Now on to those links.
*At 11 a.m. we'll be holding our weekly live chat.
— Ernie Kent met with the media yesterday to talk about the upcoming game at Washington. Here is our transcript of his remarks.
— Percy Allen's got a transcript, too.
— The Pac-12 Blog has been looking at some of the top individual performances in 2014. Yesterday they chose Connor Halliday's record-setting day against California.
— Ernie Kent is trying to raise $100,000 to help Team Gleason.
— The NCAA is going to allow the College Football Playoff to foot the travel expenses for players' parents.
Ernie Kent's Cougars faced a tough start to the conference season with their first three Pac-12 games on the road.
After last weekend's split in the Bay Area the Cougars have a chance to emerge only lightly-scathed by that tough opening stretch. But first they have a rubber match against their rivals in Seattle.
On Tuesday Ernie Kent talked about his team's improvement, how much better it can get and what it needs to do to beat the Huskies.
Question: What player benefits the most from Jordan Railey's improvement?
Ernie Kent: I would say the perimeter game, because any time you can go inside and get points it frees up teams from locking in on your guards. You'll find teams where you have a non-scoring big guy and they'll just play behind him and dare you to throw the ball into him, then they will sit on your guards. It doesn't give them a lot of freedom of movement to get open, so when you can go inside and get points and go back out to get points, have an inside-outside game, put a shooter opposite the post, it frees up a lot of things for you offensively.
Q: Is that why when one player plays better, everyone plays better?
EK: I don't know if it's the winning is contagious, one player thing. I think it's more about a team chemistry, a team finding itself, team confidence, I think all of those things. A team understanding its system better now, you're starting to see a team realizing that if you can execute game plans and you can prepare they have an opportunity to have some success. And then, anytime you have some success I just think it catapults you to another level of believing in yourself and believing in a system. Early on this team struggled because it got beaten up a little bit with out schedule, not realizing that tough schedule was getting hem ready for Pac-12 play.
Now we've had some success, winning three of our last four games, you can get a team to start to believe in itself, start to feel good about itself, I think that's the thing that's contagious about guys actually getting on their games, because all of these guys have a game now.
Q: Did you talk to your team about winning its first conference road game in two years?

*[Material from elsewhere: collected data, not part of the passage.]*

(* ===== verification/Manifest.v ===== *)
(** * The manifest

    [src/crates/merutable/src/iceberg/manifest.rs] and
    [src/crates/merutable/src/iceberg/snapshot.rs]: the list of live files a
    snapshot consists of, the transactions that change it, and the level map
    built from it.  The clock and fresh UUIDs are arguments.  The JSON and
    protobuf encodings, produced by serde and prost, are not modelled. *)

From S2P Require Import Prelude Sequence Schema LsmVersion DeletionVector.
Local Open Scope Z_scope.

Record DvLocation : Type := { loc_path : string; loc_offset : Z; loc_length : Z }.

Record ManifestEntry : Type := {
  me_path : string;
  me_meta : ParquetFileMeta;
  me_dv_path : option string;
  me_dv_offset : option Z;
  me_dv_length : option Z;
  me_status : string;
  me_first_row_id : option Z;
}.

Definition to_data_file_meta (e : ManifestEntry) : DataFileMeta :=
  {| path := me_path e; meta := me_meta e; dv_path := me_dv_path e;
     dv_offset := me_dv_offset e; dv_length := me_dv_length e |}.

Record Manifest : Type := {
  format_version : Z;
  table_uuid : string;
  last_updated_ms : Z;
  m_snapshot_id : Z;
  parent_snapshot_id : option Z;
  sequence_number : Z;
  next_row_id : Z;
  m_first_row_id : Z;
  m_schema : TableSchema;
  m_entries : list ManifestEntry;
  properties : gmap string string;
}.

Definition is_live (e : ManifestEntry) : bool := negb (String.eqb (me_status e) "deleted").

Definition live_file_count (m : Manifest) : nat := length (List.filter is_live (m_entries m)).

Definition manifest_empty_with_uuid (s : TableSchema) (uuid : string) (now_ms : Z) : Manifest :=
  {| format_version := 3; table_uuid := uuid; last_updated_ms := now_ms; m_snapshot_id := 0;
     parent_snapshot_id := None; sequence_number := 0; next_row_id := 0; m_first_row_id := 0;
     m_schema := s; m_entries := []; properties := ∅ |}.

(** ** The level map *)
Definition push_level (ls : gmap Z (list DataFileMeta)) (e : ManifestEntry)
    : gmap Z (list DataFileMeta) :=
  if is_live e then
    <[level (me_meta e) := default [] (ls !! level (me_meta e)) ++ [to_data_file_meta e]]> ls
  else ls.

Definition newest_first (f g : DataFileMeta) : bool := seq_max (meta g) <=? seq_max (meta f).
Definition by_key_min (f g : DataFileMeta) : bool :=
  bytes_leb (key_min (meta f)) (key_min (meta g)).

Definition sort_level (l : Z) (fs : list DataFileMeta) : list DataFileMeta :=
  if l =? 0 then sort_by newest_first fs
  else if 1 <=? l then sort_by by_key_min fs else fs.

Definition to_version (m : Manifest) (s : TableSchema) : Version :=
  {| snapshot_id := m_snapshot_id m;
     levels := map_imap (fun l fs => Some (sort_level l fs)) (foldl push_level ∅ (m_entries m));
     schema := s |}.

(** ** Transactions *)
Record IcebergDataFile : Type := {
  df_path : string;
  df_file_size : Z;
  df_num_rows : Z;
  df_meta : ParquetFileMeta;
}.

Section transactions.
Context {B : Type} `{!Roaring B}.

Record SnapshotTransaction : Type := {
  adds : list IcebergDataFile;
  removes : list string;
  dvs : gmap string (DeletionVector B);
  props : gmap string string;
}.

Definition txn_new : SnapshotTransaction :=
  {| adds := []; removes := []; dvs := ∅; props := ∅ |}.

Definition add_file (f : IcebergDataFile) (t : SnapshotTransaction) : SnapshotTransaction :=
  {| adds := adds t ++ [f]; removes := removes t; dvs := dvs t; props := props t |}.

Definition remove_file (p : string) (t : SnapshotTransaction) : SnapshotTransaction :=
  {| adds := adds t; removes := removes t ++ [p]; dvs := dvs t; props := props t |}.

Definition add_dv (p : string) (dv : DeletionVector B) (t : SnapshotTransaction)
    : SnapshotTransaction :=
  {| adds := adds t; removes := removes t;
     dvs := <[p := match dvs t !! p with Some old => union_with dv old | None => dv end]> (dvs t);
     props := props t |}.

Definition set_prop (k v : string) (t : SnapshotTransaction) : SnapshotTransaction :=
  {| adds := adds t; removes := removes t; dvs := dvs t; props := <[k := v]> (props t) |}.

EK: I don't know how much we mentioned it going into the game. I know we did mention it, though, in one of our prep sessions about the next hurdle and one of several hurdles of this program was to get that monkey off our back of not being able to win on the road in conference play.

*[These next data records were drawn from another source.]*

(* ===== verification/ManifestPb.v ===== *)
(** * Manifests on disk

    [src/crates/merutable/src/iceberg/manifest_pb.rs] (the framing header) and
    the protobuf conversions of
    [src/crates/merutable/src/iceberg/manifest.rs].  The message encoder and
    decoder generated by prost are the interface [Prost]; serde's JSON for
    manifests of older catalogs is [ManifestJson]. *)

From Stdlib Require Import Ascii.
From S2P Require Import Prelude Decimal Sequence Schema LsmVersion DeletionVector Manifest.
Local Open Scope Z_scope.

(** ** The messages of [catalog.proto] *)
Record DataFileRef : Type := {
  pb_path : string;
  pb_file_size : Z;
  pb_num_rows : Z;
  pb_level : Z;
  pb_seq_min : Z;
  pb_seq_max : Z;
  pb_key_min : bytes;
  pb_key_max : bytes;
  pb_dv_path : option string;
  pb_dv_offset : option Z;
  pb_dv_length : option Z;
  pb_status : Z;
  pb_format : option Z;
  pb_first_row_id : option Z;
}.

(** [delete_files] is always empty and left out. *)
Record PbManifest : Type := {
  pbm_snapshot_id : Z;
  pbm_sequence_number : Z;
  pbm_schema_id : Z;
  pbm_partition_spec_id : Z;
  pbm_data_files : list DataFileRef;
  pbm_previous_snapshot_id : option Z;
  pbm_table_uuid : string;
  pbm_last_updated_ms : Z;
  pbm_properties : gmap string string;
  pbm_last_column_id : Z;
  pbm_next_row_id : Z;
  pbm_first_row_id : Z;
}.

Class Prost := {
  pb_encode : PbManifest -> bytes;
  pb_decode : bytes -> option PbManifest;
}.
Class ProstLaws `{!Prost} := { pb_roundtrip m : pb_decode (pb_encode m) = Some m }.

Class ManifestJson := { manifest_from_json : bytes -> option Manifest }.

(** ** The frame *)
Definition MAGIC : bytes := list_byte_of_string "MRUB".
Definition FORMAT_VERSION : byte := Byte.x01.
Definition HEADER_LEN : nat := 9.

Definition pb_frame `{!Prost} (m : PbManifest) : bytes :=
  let body := pb_encode m in
  MAGIC ++ [FORMAT_VERSION] ++ le_split 4 (wrap 32 (Z.of_nat (length body))) ++ body.

Definition pb_unframe `{!Prost} (bs : bytes) : res PbManifest :=
  if (length bs <? HEADER_LEN)%nat then Err (Corruption "manifest wire frame too short")
  else if negb (bytes_eqb (take 4 bs) MAGIC) then Err (Corruption "manifest magic mismatch")
  else
    version ← index bs 4;
    if negb (bool_decide (version = FORMAT_VERSION)) then
      Err (Corruption "manifest format version not supported by this binary")
    else
      len_bytes ← slice bs 5 4;
      let len := Z.to_nat (le_combine len_bytes) in
      if (length bs <? HEADER_LEN + len)%nat then Err (Corruption "manifest frame truncated")
      else
        payload ← slice bs HEADER_LEN len;
        ok_or (pb_decode payload) (Corruption "manifest protobuf decode failed").

(** ** Native manifests as messages *)
Definition as_i64 (u : Z) : Z := to_signed 64 (wrap 64 u).
Definition as_i32 (u : Z) : Z := to_signed 32 (wrap 32 u).

Definition status_code (s : string) : Z :=
  if String.eqb s "added" then 1 else if String.eqb s "deleted" then 2 else 0.
Definition status_name (c : Z) : string :=
  if c =? 1 then "added" else if c =? 2 then "deleted" else "existing".
Definition format_code (f : FileFormat) : Z := match f with Columnar => 0 | Dual => 1 end.
Definition format_of_code (c : Z) : FileFormat := if c =? 1 then Dual else Columnar.

Definition to_ref (e : ManifestEntry) : DataFileRef :=
  {| pb_path := me_path e; pb_file_size := as_i64 (file_size (me_meta e));
     pb_num_rows := as_i64 (num_rows (me_meta e)); pb_level := level (me_meta e);
     pb_seq_min := as_i64 (seq_min (me_meta e)); pb_seq_max := as_i64 (seq_max (me_meta e));
     pb_key_min := key_min (me_meta e); pb_key_max := key_max (me_meta e);
     pb_dv_path := me_dv_path e; pb_dv_offset := me_dv_offset e; pb_dv_length := me_dv_length e;
     pb_status := status_code (me_status e); pb_format := format_code <$> format (me_meta e);
     pb_first_row_id := me_first_row_id e |}.

Definition of_ref (d : DataFileRef) : ManifestEntry :=
  {| me_path := pb_path d;
     me_meta := {| level := wrap 8 (pb_level d); seq_min := wrap 64 (pb_seq_min d);
                   seq_max := wrap 64 (pb_seq_max d); key_min := pb_key_min d;
                   key_max := pb_key_max d; num_rows := wrap 64 (pb_num_rows d);
                   file_size := wrap 64 (pb_file_size d); fm_dv_path := pb_dv_path d;
                   fm_dv_offset := pb_dv_offset d; fm_dv_length := pb_dv_length d;
                   format := format_of_code <$> pb_format d; column_stats := None |};
     me_dv_path := pb_dv_path d; me_dv_offset := pb_dv_offset d; me_dv_length := pb_dv_length d;
     me_status := status_name (pb_status d); me_first_row_id := pb_first_row_id d |}.

Definition SCHEMA_PROP : string := "merutable.schema.json".
Definition FORMAT_PROP : string := "merutable.format_version".

Definition show_string (n : Z) : string := string_of_list_ascii (show_int n).

Definition to_pb `{!SchemaJson} (m : Manifest) : res PbManifest :=
  schema_json ← ok_or (schema_to_json (m_schema m)) (Iceberg "manifest.schema json");
  Ok {| pbm_snapshot_id := m_snapshot_id m; pbm_sequence_number := sequence_number m;
        pbm_schema_id := as_i32 (schema_id (m_schema m)); pbm_partition_spec_id := 0;
        pbm_data_files := map to_ref (m_entries m);
        pbm_previous_snapshot_id := parent_snapshot_id m; pbm_table_uuid := table_uuid m;
        pbm_last_updated_ms := last_updated_ms m;
        pbm_properties := <[FORMAT_PROP := show_string (format_version m)]>
                            (<[SCHEMA_PROP := schema_json]> (properties m));
        pbm_last_column_id := as_i32 (last_column_id (m_schema m));
        pbm_next_row_id := next_row_id m; pbm_first_row_id := m_first_row_id m |}.

Definition from_pb `{!SchemaJson} (p : PbManifest) : res Manifest :=
  schema_json ← ok_or (pbm_properties p !! SCHEMA_PROP)
    (Iceberg "protobuf manifest missing 'merutable.schema.json' property");
  s ← ok_or (schema_from_json schema_json) (Iceberg "schema.json parse");
  let props := delete SCHEMA_PROP (pbm_properties p) in
  let version := default 3 (t ← props !! FORMAT_PROP; parse_int 32 (list_ascii_of_string t)) in
  Ok {| format_version := version; table_uuid := pbm_table_uuid p;
        last_updated_ms := pbm_last_updated_ms p; m_snapshot_id := pbm_snapshot_id p;
        parent_snapshot_id := pbm_previous_snapshot_id p;
        sequence_number := pbm_sequence_number p; next_row_id := pbm_next_row_id p;
        m_first_row_id := pbm_first_row_id p; m_schema := s;
        m_entries := map of_ref (pbm_data_files p); properties := delete FORMAT_PROP props |}.

Definition to_protobuf `{!Prost, !SchemaJson} (m : Manifest) : res bytes :=
  p ← to_pb m; Ok (pb_frame p).

Definition from_protobuf `{!Prost, !SchemaJson} (bs : bytes) : res Manifest :=
  p ← pb_unframe bs; from_pb p.

(** [decode_manifest] of [catalog.rs]: the format is told by the first bytes. *)
Definition decode_manifest `{!Prost, !SchemaJson, !ManifestJson} (data : bytes) : res Manifest :=
  if (4 <=? length data)%nat && bytes_eqb (take 4 data) MAGIC then from_protobuf data
  else if bool_decide (head data = Some Byte.x7b) then
    ok_or (manifest_from_json data) (Iceberg "manifest deserialize")
  else Err (Corruption "manifest payload has neither magic nor leading brace").

(** ** Manifests that survive the round trip

    Entries within the widths of the code's fields, whose embedded metadata
    names the same deletion vector as the entry, with one of the three
    statuses, and properties outside the two reserved keys. *)
Definition entry_wf (e : ManifestEntry) : Prop :=
  let m := me_meta e in
  in_u 8 (level m) /\ in_u 64 (seq_min m) /\ in_u 64 (seq_max m) /\ in_u 64 (num_rows m) /\
  in_u 64 (file_size m) /\ fm_dv_path m = me_dv_path e /\ fm_dv_offset m = me_dv_offset e /\
  fm_dv_length m = me_dv_length e /\
  (me_status e = "existing" \/ me_status e = "added" \/ me_status e = "deleted").

Definition props_wf (ps : gmap string string) : Prop :=
  ps !! SCHEMA_PROP = None /\ ps !! FORMAT_PROP = None.

(** What the messages carry of an entry and of a manifest: everything but the
    statistics of the columns, for which they have no fields. *)
Definition stored_entry (e : ManifestEntry) : ManifestEntry :=
  {| me_path := me_path e; me_meta := with_stats None (me_meta e); me_dv_path := me_dv_path e;
     me_dv_offset := me_dv_offset e; me_dv_length := me_dv_length e; me_status := me_status e;
     me_first_row_id := me_first_row_id e |}.

Definition stored_manifest (m : Manifest) : Manifest :=
  {| format_version := format_version m; table_uuid := table_uuid m; last_updated_ms := last_updated_ms m;
     m_snapshot_id := m_snapshot_id m; parent_snapshot_id := parent_snapshot_id m; sequence_number := sequence_number m;
     next_row_id := next_row_id m; m_first_row_id := m_first_row_id m; m_schema := m_schema m;
     m_entries := map stored_entry (m_entries m); properties := properties m |}.

Lemma stored_stored m : stored_manifest (stored_manifest m) = stored_manifest m.
Proof. unfold stored_manifest. cbn. f_equal. rewrite map_map. by apply map_ext. Qed.

Lemma sort_by_map {A} (leb : A -> A -> bool) g xs :
  (forall x y, leb (g x) (g y) = leb x y) -> sort_by leb (map g xs) = map g (sort_by leb xs).
Proof.
  intros H. assert (Hi : forall x l, insert_by leb (g x) (map g l) = map g (insert_by leb x l)).
  { intros x l. induction l as [|y l IH]; [done|]. cbn. rewrite H. destruct (leb x y); [done|]. cbn. by rewrite IH. }
  induction xs as [|x xs IH]; [done|]. unfold sort_by in *. cbn. by rewrite IH, Hi.
Qed.

(** A version read back from the messages is the one written, without the
    statistics of its columns. *)
Lemma to_version_stored m s : to_version (stored_manifest m) s = without_stats (to_version m s).
Proof.
  assert (Hs : forall l fs, sort_level l (map file_without_stats fs) = map file_without_stats (sort_level l fs)).
  { intros l fs. unfold sort_level. destruct (l =? 0); [|destruct (1 <=? l); [|done]]; by apply sort_by_map. }
  unfold to_version, without_stats. cbn [stored_manifest m_snapshot_id m_entries levels snapshot_id schema]. f_equal.
  assert (Hp : forall es ls, foldl push_level (map file_without_stats <$> ls) (map stored_entry es)
    = map file_without_stats <$> foldl push_level ls es).
  { induction es as [|e es IH]; intros ls; [done|]. cbn [map foldl]. rewrite <- IH. f_equal. unfold push_level.
    change (is_live (stored_entry e)) with (is_live e). change (level (me_meta (stored_entry e))) with (level (me_meta e)).
    destruct (is_live e); [|done]. rewrite fmap_insert. f_equal. rewrite lookup_fmap.
    destruct (ls !! level (me_meta e)); cbn; [by rewrite map_app|done]. }
  specialize (Hp (m_entries m) ∅). rewrite fmap_empty in Hp. rewrite Hp. apply map_eq. intros l.
  rewrite map_lookup_imap, !lookup_fmap, map_lookup_imap. destruct (foldl push_level ∅ (m_entries m) !! l); cbn; [by rewrite Hs|done].
Qed.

To be able to do that wasn't as smooth as we'd like it in the last two minutes, we were excellent up until then, but this program had never been in that situation where they were the hunted in a game coming down the stretch, last minute or so of a game. It's almost as if they needed the adversity of the game, to win the game, to grow through the game and they were able to do that and that ended up being a good thing even though that's an area we need to get better at because we're going to have a lot of games, if we're going to have the success I think we're going to have, there are going to be a lot of games like that that come down to the last minute of the game.

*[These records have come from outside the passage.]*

Lemma keeps_crash S d d' : crash d d' -> keeps S d d'.
Proof.
  intros H. split; [intros; by eapply tidy_crash|]. intros p _.
  split; [intros b [i Hi]; exists i; by eapply pinned_crash|].
  intros Ha. eapply absent_sub; [exact Ha|]. intros; by eapply poss_crash.
Qed.

Lemma keeps_rename (S : path_t -> Prop) d :
  ~ S HINT -> ~ S TMP_HINT -> keeps S d (rename_file "" TMP_HINT.2 HINT.2 d).
Proof.
  intros H1 H2. split; [apply tidy_rename; [by right|by left]|]. intros p Hp.
  assert (p <> HINT /\ p <> TMP_HINT) as [E1 E2] by (split; by intros ->).
  split; [intros b [i H]; exists i; by apply pinned_rename|by apply absent_rename].
Qed.

Definition meta_of (ver : Z) (p : path_t) : Prop := p = meta_pb ver \/ p = meta_json ver.
Definition cat_path (ver : Z) (p : path_t) : Prop := p = HINT \/ meta_of ver p.

Section durability.
Context `{PR : !Prost, SJ : !SchemaJson, MJ : !ManifestJson}.

(** The manifest [m] is stored as version [ver]: what was written decodes to it,
    without its column statistics. *)
Definition payload (d : Disk) (ver : Z) (m : Manifest) : Prop :=
  exists data, decode_manifest data = Ok (stored_manifest m) /\
    (durable d (meta_pb ver) data \/ (absent d (meta_pb ver) /\ durable d (meta_json ver) data)).

(** The catalog is at version [ver], with manifest [m], and stays so whatever
    a crash loses. *)
Record CatInv (d : Disk) (ver : Z) (m : Manifest) : Prop := {
  ci_tidy : tidy GH d;
  ci_hint : durable d HINT (hint_bytes ver);
  ci_payload : payload d ver m;
  ci_ver : in_i 64 ver;
}.

Lemma payload_keeps S d d' ver m :
  (forall p, meta_of ver p -> S p) -> keeps S d d' -> payload d ver m -> payload d' ver m.
Proof.
  intros HS [_ K] (data & Hd & Hm). exists data. split; [done|].
  destruct (K (meta_pb ver)) as [Kd Ka]; [apply HS; by left|].
  destruct (K (meta_json ver)) as [Kj _]; [apply HS; by right|].
  destruct Hm as [Hm|[Ha Hm]]; [left|right]; auto.
Qed.

Lemma CatInv_keeps S d d' ver m :
  (forall p, cat_path ver p -> S p) -> keeps S d d' -> CatInv d ver m -> CatInv d' ver m.
Proof.
  intros HS K [T Hh P V]. split; [by apply K|by apply K; [apply HS; left|]| |done].
  eapply payload_keeps; [|exact K|done]. intros p Hp. apply HS. by right.
Qed.

(** What a commit must not disturb: a condition on the files named by
    [old_path]. *)
Record Kept : Type := {
  Old : Disk -> Prop;
  old_path : path_t -> Prop;
  old_keeps d d' : keeps old_path d d' -> Old d -> Old d';
  Old_tidy d : Old d -> tidy GH d;
}.

Lemma Old_keeps (S : path_t -> Prop) old d d' :
  (forall p, old_path old p -> S p) -> keeps S d d' -> Old old d -> Old old d'.
Proof. intros HS K. apply old_keeps. by eapply keeps_mono. Qed.

(** After a crash the catalog is at the old version or at the new one. *)
Definition Either old (sid : Z) (m' : Manifest) (d : Disk) : Prop :=
  forall d', crash d d' -> Old old d' \/ CatInv d' sid m'.

Lemma Old_Either old sid m' d : Old old d -> Either old sid m' d.
Proof. intros HO d' Hc. left. eapply Old_keeps; [intros p Hp; exact Hp|by apply keeps_crash|done]. Qed.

Q: Could Jordan Railey have made a big shot like that a year ago?
EK: I don't think it would have happened three weeks ago. His growth is continuing, his growth is contagious in terms of guys having confidence in him. But I thought a couple things happened in the game because I thought we just let the game take shape and flow. Not only did he want the ball but they gave him the ball and he did something with the ball. All of those are huge growing opportunities for a team like us that is still trying to find ourselves and I thought it was a special moment for him to hit that shot because that gives him the opportunity to have even more confidence in himself.
Q: How do you keep Railey's confidence up going against a defender like Washington's Robert Upshaw?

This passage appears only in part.